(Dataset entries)
(* ===== verification/Storage.v ===== *)
(** The raft log on disk, storage/disk_storage.go: a list of segments, the
    last of which is written. That the operations implement those of a log is
    in LogStore.v. *)
From S2P Require Import Prelude Wire Names Disk IndexFile Segments.
Local Open Scope Z_scope.
Local Open Scope go_scope.

(** [raftpb.HardState] *)
Module HardState.
Record t : Type := mk { Term : Z; Vote : Z; Commit : Z }.
#[global] Instance t_eq_dec : EqDecision t.
Proof. solve_decision. Defined.
Definition empty : t := mk 0 0 0.
End HardState.

(** storage.go: the part of the interface [MetaStorage] that the log storage
    and the raft node call, over a store of type [M]. *)
Class MetaStorage (M : Type) : Type := {
  meta_SaveHardState : HardState.t -> St M unit;
  meta_Get : bytes -> St M (option bytes);
  meta_Set : bytes -> bytes -> St M unit;
  meta_UpdatePugedGtidset : Z -> St M unit;
  meta_Close2 : St M unit }.

Definition noLimit : Z := MaxUint64.

(** [utils.StringToBytes] of the keys and values used here. *)
Definition NeedRecoverKey : bytes := [100; 115; 95; 110; 101; 101; 100; 95; 114; 101; 99; 111; 118; 101; 114].
Definition bytes_true : bytes := [116; 114; 117; 101].
Definition bytes_false : bytes := [102; 97; 108; 115; 101].

Module DiskStorage.

(** [purging] holds the segments that [StartPurgeLog] has taken out of the
    list and not removed yet. *)
Record t (M : Type) : Type := mk {
  Segments : list Segment.t;
  ReserveSegmentCount : Z;
  purgeStarted : bool;
  purging : list Segment.t;
  meta : M }.
Arguments mk {M}.
Arguments Segments {M}.
Arguments ReserveSegmentCount {M}.
Arguments purgeStarted {M}.
Arguments purging {M}.
Arguments meta {M}.

Section DiskStorage.
Context `{Settings} {M : Type} `{MetaStorage M}.

Definition set_Segments (l : list Segment.t) (s : t M) : t M :=
  mk l (ReserveSegmentCount s) (purgeStarted s) (purging s) (meta s).
Definition set_purging (l : list Segment.t) (s : t M) : t M :=
  mk (Segments s) (ReserveSegmentCount s) (purgeStarted s) l (meta s).
Definition set_purgeStarted (b : bool) (s : t M) : t M :=
  mk (Segments s) (ReserveSegmentCount s) b (purging s) (meta s).

(** A method of the embedded [MetaStorage]. *)
Definition on_meta {A} (m : St M A) : St (t M * FS) A :=
  zoom (fun s => meta s.1)
    (fun x s => (mk (Segments s.1) (ReserveSegmentCount s.1) (purgeStarted s.1) (purging s.1) x, s.2)) m.

(** A method of [s.Segments[i]]. *)
Definition on_segment {A} (i : nat) (m : St (Segment.t * FS) A) : St (t M * FS) A := fun s =>
  match Segments s.1 !! i with
  | None => (Panic, s)
  | Some seg => let '(r, (seg', fs)) := m (seg, s.2) in
                (r, (set_Segments (<[i := seg']> (Segments s.1)) s.1, fs))
  end.

(** A method of a segment that only this call refers to from here on, or one
    that does not change its segment. *)
Definition on_detached {A} (seg : Segment.t) (m : St (Segment.t * FS) A) : St (t M * FS) A := fun s =>
  let '(r, (_, fs)) := m (seg, s.2) in (r, (s.1, fs)).

Definition FirstIndex (s : t M) : Z :=
  match Segments s with [] => 1 | seg :: _ => Segment.getFirstIndex seg end.

Definition LastIndex (s : t M) : Z :=
  match rev (Segments s) with [] => 0 | seg :: _ => Segment.getLastIndex seg end.

Definition Snapshot : St (t M * FS) unit := throw ErrSnapshotTemporarilyUnavailable.

Definition checkRaftIndex (raftIndex : Z) : St (t M * FS) unit :=
  let! firstIndex := obj FirstIndex in
  let! lastIndex := obj LastIndex in
  if raftIndex <? firstIndex then throw ErrCompacted else
  if lastIndex <? raftIndex then throw ErrOutOfBound else
  ret tt.

Definition in_segment (i : Z) (seg : Segment.t) : bool :=
  (Segment.getFirstIndex seg <=? i) && (i <=? Segment.getLastIndex seg).

(** The loop of [getReadSegments] over the segments from the last one on, [i]
    the number of the first of [rsegs]. *)
Fixpoint find_segments (rsegs : list Segment.t) (i first last fi li : Z) : Z * Z :=
  match rsegs with
  | [] => (fi, li)
  | seg :: rsegs' =>
      let fi := if in_segment first seg then i else fi in
      let li := if in_segment last seg then i else li in
      if negb (fi =? -1) && negb (li =? -1) then (fi, li)
      else find_segments rsegs' (i - 1) first last fi li
  end.

Definition getReadSegments (first last : Z) : St (t M * FS) (list Segment.t) :=
  let! segs := obj Segments in
  let '(fi, li) := find_segments (rev segs) (blen segs - 1) first last (-1) (-1) in
  if fi =? -1 then throw ErrCompacted else
  if (li =? -1) || (li <? fi) then throw ErrOutOfBound else
  ret (take (Z.to_nat (li - fi + 1)) (drop (Z.to_nat fi) segs)).

(** The [remainingSize] that the loop body declares is not the one that it
    reads, so every segment is read with the whole [maxSize]. *)
Fixpoint read_segments (segments : list Segment.t) (first last maxSize : Z) (entries : list Entry.t)
    : St (t M * FS) (list Entry.t) :=
  match segments with
  | [] => ret entries
  | seg :: segments' =>
      let begin := if Segment.getFirstIndex seg <? first then first else Segment.getFirstIndex seg in
      let end_ := if Segment.getLastIndex seg <? last then Segment.getLastIndex seg else last in
      let! p := on_detached seg (Segment.readRaftEntries begin end_ maxSize) in
      let '(segmentEntries, remainingSize) := p in
      let entries := entries ++ segmentEntries in
      if remainingSize =? 0 then ret entries
      else read_segments segments' first last maxSize entries
  end.

Definition readSegments (segments : list Segment.t) (first last maxSize : Z)
    : St (t M * FS) (list Entry.t) :=
  (* the capacity of the result: [make] panics on a negative one *)
  if i64 (u64 (last - first + 1)) <? 0 then panic else
  read_segments segments first last maxSize [].

(** The first loop of [cutRaftEntries]: how many of [entries] follow, [size]
    being the bytes of those before. *)
Fixpoint cut_limit (entries : list Entry.t) (size maxSize : Z) : nat :=
  match entries with
  | [] => O
  | e :: entries' =>
      let size := size + blen (Entry.data e) in
      if maxSize <? size then O else S (cut_limit entries' size maxSize)
  end.

Fixpoint continuous (entries : list Entry.t) : bool :=
  match entries with
  | e :: ((e' :: _) as entries') => (u64 (Entry.Index e + 1) =? Entry.Index e') && continuous entries'
  | _ => true
  end.

Definition cutRaftEntries (entries : list Entry.t) (maxSize : Z) : St (t M * FS) (list Entry.t) :=
  match entries with
  | [] => ret entries
  | e :: entries' =>
      let limit := S (cut_limit entries' (blen (Entry.data e)) maxSize) in
      if negb (continuous entries) then panic else ret (take limit entries)
  end.

(** The raft entries in [lo, hi). *)
Definition Entries (lo hi maxSize : Z) : St (t M * FS) (list Entry.t) :=
  let last := u64 (hi - 1) in
  if last <? lo then throw ErrArgsIllegal else
  checkRaftIndex lo ;!
  checkRaftIndex last ;!
  let! segments := getReadSegments lo last in
  let! entries := readSegments segments lo last maxSize in
  cutRaftEntries entries maxSize.

Definition Term (i : Z) : St (t M * FS) Z :=
  if i =? 0 then ret 0 else
  checkRaftIndex i ;!
  let! entries := Entries i (u64 (i + 1)) noLimit in
  match entries with
  | [] => throw ErrUnavailable
  | e :: _ => ret (Entry.Term e)
  end.

Fixpoint remove_segments (segments : list Segment.t) : St (t M * FS) unit :=
  match segments with
  | [] => ret tt
  | seg :: segments' => on_detached seg Segment.remove ;! remove_segments segments'
  end.

Definition purgeSegments (segments : list Segment.t) : St (t M * FS) unit :=
  let! firstIndex := obj FirstIndex in
  on_meta (meta_UpdatePugedGtidset firstIndex) ;!
  remove_segments segments.

(** The search of [TruncateSuffix], from the last segment on. *)
Fixpoint find_segment (rsegs : list Segment.t) (i raftIndex : Z) : Z :=
  match rsegs with
  | [] => -1
  | seg :: rsegs' => if in_segment raftIndex seg then i else find_segment rsegs' (i - 1) raftIndex
  end.

Definition TruncateSuffix (raftIndex : Z) : St (t M * FS) unit :=
  let! segs := obj Segments in
  let segmentIndex := find_segment (rev segs) (blen segs - 1) raftIndex in
  if segmentIndex =? -1 then throw ErrOutOfBound else
  let k := Z.to_nat segmentIndex in
  let segments := drop (S k) segs in
  set_obj (set_Segments (take (S k) segs)) ;!
  (match segments with [] => ret tt | _ => purgeSegments segments end) ;!
  on_segment k (Segment.truncateSuffix raftIndex).

Fixpoint entriesToRecords (entries : list Entry.t) : res (list Record.t * Z) :=
  match entries with
  | [] => Ok ([], 0)
  | e :: entries' =>
      match Entry.Marshal e, entriesToRecords entries' with
      | Ok data, Ok (records, size) =>
          let r := Record.mk (ChecksumIEEE data) (Some data) None in
          Ok (r :: records, Record.Size r + RecordLengthSize + size)
      | _, _ => Panic
      end
  end.

(** [None] is the segment that [SaveRaftEntries] has to add to the list. *)
Definition rollingSegment (prevLast : option nat) (firstIndex : Z) : St (t M * FS) Segment.t :=
  (match prevLast with None => ret tt | Some i => on_segment i Segment.changeToReadonly end) ;!
  on_fs (Segment.newSegment (ReadWriteSegmentName firstIndex)).

(** The write segment: a new one, or the number of one in the list. *)
Definition getWriteSegment (firstIndex recordsSize : Z) : St (t M * FS) (Segment.t + nat) :=
  let! segs := obj Segments in
  match rev segs with
  | [] => let! seg := rollingSegment None firstIndex in ret (inl seg)
  | writeSegment :: _ =>
      let i := (length segs - 1)%nat in
      if Segment.needRolling writeSegment recordsSize
      then let! seg := rollingSegment (Some i) firstIndex in ret (inl seg)
      else ret (inr i)
  end.

Definition SaveRaftEntries (entries : list Entry.t) : St (t M * FS) unit :=
  match entries with
  | [] => ret tt
  | e :: _ =>
      let startIndex := Entry.Index e in
      let! p := lift (entriesToRecords entries) in
      let '(records, recordsSize) := p in
      if SegmentSize <? recordsSize then panic else
      let! w := getWriteSegment startIndex recordsSize in
      match w with
      | inr i => on_segment i (Segment.appendRecords records startIndex)
      | inl seg => fun s =>
          let '(r, (seg', fs)) := Segment.appendRecords records startIndex (seg, s.2) in
          match r with
          | Ok _ => (Ok tt, (set_Segments (Segments s.1 ++ [seg']) s.1, fs))
          | r => (r, (s.1, fs))
          end
      end
  end.

Definition getRecover : St (t M * FS) bool :=
  let! v := fatal_on_err (on_meta (meta_Get NeedRecoverKey)) in
  ret (match v with None => false | Some v => bool_decide (v = bytes_true) end).

Definition setRecover (needRecover : bool) : St (t M * FS) unit :=
  fatal_on_err (on_meta (meta_Set NeedRecoverKey (if needRecover then bytes_true else bytes_false))).

Definition initSegments : St (t M * FS) unit :=
  let! hasLog := (fun s => let '(b, fs) := ExistLog s.2 in (Ok b, (s.1, fs))) in
  if negb hasLog then set_obj (set_Segments []) else
  let! needRecover := getRecover in
  let! segs := on_fs (Segment.openSegments needRecover) in
  set_obj (set_Segments segs).

(** [NewDiskStorage] once the directory exists and the meta store is open:
    the purger is started as a goroutine afterwards. *)
Definition NewDiskStorage (reserveSizeInGB : Z) (m : M) : St FS (t M) := fun fs =>
  let s := mk [] (Z.quot (i64 (reserveSizeInGB * 1024 * 1024 * 1024)) SegmentSize) false [] m in
  let '(r, (s', fs')) := (initSegments ;! setRecover true) (s, fs) in
  (match r with Ok _ => Ok s' | Err e => Err e | Panic => Panic end, fs').

Fixpoint close_segments (n : nat) : St (t M * FS) unit :=
  match n with
  | O => ret tt
  | S n' => close_segments n' ;! on_segment n' Segment.close
  end.

(** [Close] when the purger is not running: [StopPurgeLog] waits for it. *)
Definition Close : St (t M * FS) unit :=
  set_obj (set_purgeStarted false) ;!
  let! n := obj (fun s => length (Segments s)) in
  close_segments n ;!
  setRecover false ;!
  (fun s => let '(_, s') := on_meta meta_Close2 s in (Ok tt, s')).

(** [StartPurgeLog]: what the timer case does under the lock (a valid
    configuration reserves at least four segments) ... *)
Definition purge_detach : St (t M * FS) unit :=
  set_obj (fun s =>
    if ReserveSegmentCount s <? blen (Segments s) then
      let deleteCount := Z.to_nat (blen (Segments s) - ReserveSegmentCount s) in
      set_purging (take deleteCount (Segments s)) (set_Segments (drop deleteCount (Segments s)) s)
    else s).
(** ... and after it, other calls having run in between. The timer is never
    reset, so neither runs a second time. *)
Definition purge_remove : St (t M * FS) unit :=
  let! deleteSegments := obj purging in
  match deleteSegments with
  | [] => ret tt
  | _ => fatal_on_err (purgeSegments deleteSegments) ;! set_obj (set_purging [])
  end.

(** [DiskEntryReader]: the index it reads at. *)
Definition NewEntryReaderAt (raftIndex : Z) : St (t M * FS) Z :=
  checkRaftIndex raftIndex ;! ret raftIndex.

Definition GetNext (indexReadAt : Z) : St (t M * FS) (Entry.t * Z) :=
  let! entries := Entries indexReadAt (u64 (indexReadAt + 1)) noLimit in
  let! e := must (head entries) in
  ret (e, u64 (indexReadAt + 1)).

End DiskStorage.
End DiskStorage.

**What you are asked to do:** The answer should be an exact copy of the lines from the first line of the data through the line with "Definition empty : t := mk 0 0 0." and should contain nothing else.

**Answer to the exercise:**
(* ===== verification/Storage.v ===== *)
(** The raft log on disk, storage/disk_storage.go: a list of segments, the
    last of which is written. That the operations implement those of a log is
    in LogStore.v. *)
From S2P Require Import Prelude Wire Names Disk IndexFile Segments.
Local Open Scope Z_scope.
Local Open Scope go_scope.

(** [raftpb.HardState] *)
Module HardState.
Record t : Type := mk { Term : Z; Vote : Z; Commit : Z }.
#[global] Instance t_eq_dec : EqDecision t.
Proof. solve_decision. Defined.
Definition empty : t := mk 0 0 0.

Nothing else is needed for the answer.